• Material for the task:
Lemma process_market_complete home away market mks :
  process_market home away market = Ok mks ->
  forall mk, In mk mks -> complete mk.
Proof.
  unfold process_market. intros H mk Hmk.
  destruct (value_eqb _ _); [|injection H as <-; destruct Hmk].
  bind_as H os Hos. bind_as H sm Hsm.
  apply (for_state_invariant
           (fun sm => type sm = Some "spread" /\
                      (home_spread sm <> None -> home_odds sm <> None) /\
                      (away_spread sm <> None -> away_odds sm <> None))) in Hsm.
  - destruct (home_spread sm) eqn:Hh, (away_spread sm) eqn:Ha;
      cbn [has_key andb] in H; injection H as <-;
      [|destruct Hmk|destruct Hmk|destruct Hmk].
    destruct Hmk as [<-|[]]. destruct Hsm as (Hty & Hho & Hao).
    unfold complete. rewrite Hh, Ha.
    repeat split; try discriminate; auto; [apply Hho|apply Hao]; discriminate.
  - clear. intros s o s' (Hty & Hh & Ha) Hbody. unfold process_outcome in Hbody.
    bind_as Hbody odds Hodds.
    destruct (value_eqb _ _).
    + bind_as Hbody sp Hsp. injection Hbody as <-. cbn. repeat split; auto; discriminate.
    + destruct (value_eqb _ _).
      * bind_as Hbody sp Hsp. injection Hbody as <-. cbn.
        repeat split; auto; discriminate.
      * injection Hbody as <-. auto.
  - cbn. repeat split; auto.
Qed.

Lemma complete_markets events ms :
  _process_matches events = Ok ms ->
  forall m, In m ms ->
    pm_markets m <> [] /\ forall mk, In mk (pm_markets m) -> complete mk.
Proof.
  unfold _process_matches. intros H m Hm.
  destruct (for_extend_In _ _ _ H m Hm) as (ev & out & _ & Hev & Hin).
  unfold process_event in Hev.
  bind_as Hev home Hhome. bind_as Hev away Haway. bind_as Hev comp Hcomp.
  bind_as Hev rms Hrms. bind_as Hev mks Hmks.
  destruct mks as [|mk0 mks]; injection Hev as <-; [destruct Hin|].
  destruct Hin as [<-|[]]. cbn [pm_markets]. split; [discriminate|].
  intros mk Hmk.
  destruct (for_extend_In _ _ _ Hmks mk Hmk) as (rm & out & _ & Hrm & Hin).
  eapply process_market_complete; eassumption.
Qed.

• Prompt:
Pull out all lines from the entries above that include the word "Hbody".

• Your solution:
  - clear. intros s o s' (Hty & Hh & Ha) Hbody. unfold process_outcome in Hbody.
    bind_as Hbody odds Hodds.
    + bind_as Hbody sp Hsp. injection Hbody as <-. cbn. repeat split; auto; discriminate.
      * bind_as Hbody sp Hsp. injection Hbody as <-. cbn.
      * injection Hbody as <-. auto.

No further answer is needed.